In 1991, again he was elected as an independent candidate from constituency LA-XV Bagh III. Later on in December 1992, he was placed into detention for the sake of rights of the people and remains in detention for two months (approximately). He performed his duties as vice-president of Pakistan Peoples Party Azad Kashmir, and Chairman Social Action Programme in 1993.

In 1996, he has been again elected on the ticket of Pakistan Peoples Party and assumed the charge of Minister Education and Minister Finance later.

On 27 November 2002, AJK Ehtesab Bureau arrested him over charges of corruptionbut was not proven guilty in court .

In 2006, once again he was elected in the General Elections and he has been elected as Leader of the Opposition in Azad Kashmir Assembly and later on Minister Health / Senior Minister and also performed the function as Acting Prime Minister.

As a Minister of Education he introduced "Education Package" for Azad Jammu and Kashmir for which number of schools and colleges has been established, upgraded and thousands of number of Jobs created for Jobless people. And similarly as Minister Health he also delivered "Health Package" for the poorest of the poor people of Azad Jmmu and Kahsmir and earned a great repute due to his outstanding performance.

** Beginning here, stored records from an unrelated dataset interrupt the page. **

Lemma serve_safe h key : was_reset h → safe (E := Daemon) daemon_call any_result h (serve cfg key).
Proof.
  intros Hr. unfold serve.
  apply safe_skip; [by split|]; intros k1. apply safe_skip; [by split|]; intros k2.
  apply safe_skip; [by split|]; intros k3. apply safe_skip; [by apply safe_wrapped|]; intros k4.
  apply safe_skip; [by apply safe_wrapped|]; intros k5. apply safe_skip; [by apply safe_wrapped|]; intros k6.
  assert (was_reset ((((((h ++ k1) ++ k2) ++ k3) ++ k4) ++ k5) ++ k6)) as Hr' by (by do 6 apply was_reset_app).
  apply safe_host; [done|]. intros []. apply safe_skip.
  - apply start_safe; [by apply was_reset_app|apply (seen_last (E := Daemon))].
  - intros k. by apply safe_host.
Qed.

Lemma run_safe : safe (E := Daemon) daemon_call any_result [] (run cfg).
Proof.
  unfold run. destruct (cfg_NodeName cfg ≟ ""); [done|]. destruct (cfg_PodIP cfg ≟ ""); [done|].
  do 3 (apply safe_skip; [by apply safe_wrapped, safe_files|]; intros ?).
  apply safe_then_err, safe_wrapped, safe_files. intros tr [e|] Hx; [done|].
  assert (was_reset ((((([] ++ k) ++ k0) ++ k1)) ++ (left_event <$> tr))) as Hr.
  { exists (((([] ++ k) ++ k0) ++ k1)), tr, []. split; [by rewrite app_nil_r|done]. }
  apply safe_skip; [by apply safe_bind|]. intros k2.
  apply safe_bind, safe_files. intros tr' [key|e] _; [|done].
  by apply serve_safe; do 2 apply was_reset_app.
Qed.

(** C9. The daemon starts sshd only with the configuration it has just written, and
    only after it has removed every authority of an earlier process, the cache is
    synchronized, and the initial snapshot has been published; and it lets the
    reconciler publish only after that removal. *)
Theorem daemon_starts_in_order tr e t1 o x t2 :
  exec (run cfg) tr e → tr = t1 ++ right_event (Event (E := Host) o x) :: t2 →
  match o with
  | StartManager | OpenGate | StartProcess _ _ =>
      (∃ f1 t f2, t1 = f1 ++ (left_event <$> t) ++ f2 ∧
         gone t (Clean (cfg_AuthorizedKeysFile cfg)) ∧ gone t (runtimeRoot (New (cfg_AuthorizedKeysFile cfg)))) ∧
      match o with
      | OpenGate => host_seen t1 StartManager tt ∧ host_seen t1 WaitForCacheSync true
      | StartProcess path args =>
          path = "/usr/sbin/sshd" ∧ args = ["-D"; "-e"; "-f"; sshd_config cfg] ∧
          host_seen t1 WaitForCacheSync true ∧ host_seen t1 AwaitInitialResult None ∧
          seen (E := Daemon) t1 (inl (WriteFile (sshd_config cfg) (renderSSHDConfig cfg) 384)) None
      | _ => True
      end
  | _ => True
  end.
Proof.
  intros Hx Htr. destruct (safe_sound (E := Daemon) _ _ [] _ _ _ run_safe Hx) as [_ Hcalls].
  specialize (Hcalls t1 _ t2 Htr). cbn [app right_event ev_op] in Hcalls.
  assert (was_reset t1 → ∃ f1 t f2, t1 = f1 ++ (left_event <$> t) ++ f2 ∧
    gone t (Clean (cfg_AuthorizedKeysFile cfg)) ∧ gone t (runtimeRoot (New (cfg_AuthorizedKeysFile cfg)))) as Hgone.
  { intros (f1 & t & f2 & -> & Ht%Reset_exec). by exists f1, t, f2. }
  destruct o; cbn [daemon_call] in Hcalls; naive_solver.
Qed.

End order.

(** ** A concrete host *)

(** The files of a host with a key, and the rest of the daemon's environment going
    well until it is told to end. *)
Definition fresh_host : memory :=
  {| nodes := <["/etc/ssh/ssh_host_ed25519_key.pub" := File 420 ("ssh-ed25519 HOST" +:+ nl)]>
                published_memory.(nodes); instant := 0 |}.

Definition serve_daemon (o : op Daemon) (s : memory) : ans Daemon o * memory :=
  match o return ans Daemon o * memory with
  | inl o => serve_fs o s
  | inr o => (match o return host_ans o with
      | GenerateHostKeys => ("", None)
      | WaitForCacheSync => true
      | StartManager | StorePending | OpenGate => tt
      | Select => ContextDone
      | _ => None
      end, s)
  end.

Definition daemon_run : list devent * goerr * memory :=
  run_with (E := Daemon) serve_daemon (run (rec_cfg sample_receiver)) fresh_host.

Lemma daemon_exec : exec (run (rec_cfg sample_receiver)) daemon_run.1.1 daemon_run.1.2.
Proof.
  pose proof (run_with_exec (E := Daemon) serve_daemon (run (rec_cfg sample_receiver)) fresh_host) as Hx.
  unfold daemon_run. by destruct (run_with _ _ fresh_host) as [[tr a] s'].
Qed.

Definition host_call (ev : devent) : option host_op := match ev_op ev with inr o => Some o | inl _ => None end.

(** A restart withdraws what an earlier process published before anything else. *)
Example daemon_restarts :
  daemon_run.1.2 = None ∧
  omap host_call daemon_run.1.1 =
    [GenerateHostKeys; AddToScheme "client-go"; AddToScheme "zfs/v1alpha1"; AddToScheme "core/v1"; GetConfig;
     NewManager None;
     SetupWithManager {| initialized := true; hasFatal := true; rec_cfg := rec_cfg sample_receiver;
                         hostKey := "ssh-ed25519 HOST" |};
     StartManager; WaitForCacheSync; StorePending; SendTrigger; OpenGate; AwaitInitialResult;
     StartProcess "/usr/sbin/sshd" ["-D"; "-e"; "-f"; "/run/zfs-receiver/sshd_config"]; Select] ∧
  is_ok (run_fs (@Admit two_keys sample_module sample_reference sample_command) daemon_run.2).1.2 = false.
Proof. vm_compute. by split_and!. Qed.

Definition manager_at : nat :=
  Eval vm_compute in
    match list_find (λ ev, match host_call ev with Some StartManager => true | _ => false end = true) daemon_run.1.1
    with Some (i, _) => i | None => O end.

Lemma daemon_starts_in_order_witness : ∃ t, gone t "/run/zfs-receiver/authorized_keys".
Proof.
  destruct (daemon_starts_in_order (rec_cfg sample_receiver) daemon_run.1.1 daemon_run.1.2
    (take manager_at daemon_run.1.1) StartManager tt (drop (S manager_at) daemon_run.1.1))
    as ((f1 & t & f2 & _ & Hg & _) & _).
  - exact daemon_exec.
  - symmetry. apply take_drop_middle. vm_compute. reflexivity.
  - exists t. exact Hg.
Defined.

(** A session of the sample client on the published memory. *)
Definition serve_session (o : op Session) (s : memory * list waited) : ans Session o * (memory * list waited) :=
  match o return ans Session o * (memory * list waited) with
  | inl o => let '(x, f) := serve_fs o s.1 in (x, (f, s.2))
  | inr o => let '(x, w) := serve_host o s.2 in (x, (s.1, w))
  end.

Definition session (command : string) (results : list waited) : list (event Session) * goerr * (memory * list waited) :=
  run_with (E := Session) serve_session (@runForcedCommand two_keys sample_module sample_reference command)
    (published_memory, results).

Lemma session_exec command results :
  exec (@runForcedCommand two_keys sample_module sample_reference command) (session command results).1.1
    (session command results).1.2.
Proof.
  pose proof (run_with_exec (E := Session) serve_session
    (@runForcedCommand two_keys sample_module sample_reference command) (published_memory, results)) as Hx.
  unfold session. by destruct (run_with _ _ (published_memory, results)) as [[tr a] s'].
Qed.

Definition started (ev : event Session) : option command :=
  match ev_op ev with inr (Start c) => Some c | _ => None end.

Definition get_command : command :=
  {| cmd_Path := "/usr/sbin/zfs"; cmd_Args := ["get"; "-H"; "-p"; "used"; "backup/data"];
     cmd_Env := receiverChildEnvironment; cmd_Stdin := ClientIn; cmd_Stdout := ClientOut; cmd_Stderr := ClientErr |}.

(** The exit code is that of the process; a refused command starts none, and exits
    with 126. *)
Example sessions :
  omap started (session sample_command [ExitStatus 3]).1.1 = [get_command] ∧
  @forced_command_exit Names.ascii_tables (session sample_command [ExitStatus 3]).1.2 = (3, "") ∧
  @forced_command_exit Names.ascii_tables (session sample_command []).1.2 = (0, "") ∧
  omap started (session "zfs destroy -r backup" []).1.1 = [] ∧
  @forced_command_exit Names.ascii_tables (session "zfs destroy -r backup" []).1.2 =
    (126, "receiver command denied: unsupported zfs destroy command" +:+ nl).
Proof. vm_compute. by split_and!. Qed.

Definition start_at : nat :=
  Eval vm_compute in
    match list_find (λ ev, is_Some (started ev)) (session sample_command []).1.1 with Some (i, _) => i | None => O end.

He was a member of Azad Kashmir assembly (MLA), he is also performing
functions of Vice-President of PPP AJK, and also working as Acting Member of Election Campaign for the Party, and Member of une Board of PPP AJK.

==Notable works==
Under his competent leadership, the women’s university bagh was established he had done good work in health and education with 17 BHUs and RHCs. He established institution of Bagh development authority and Corporation. He is called as sir syed of Bagh Azad Kashmir. He is real leader ever District Bagh ever had after independence of this state of Azad Kashmir.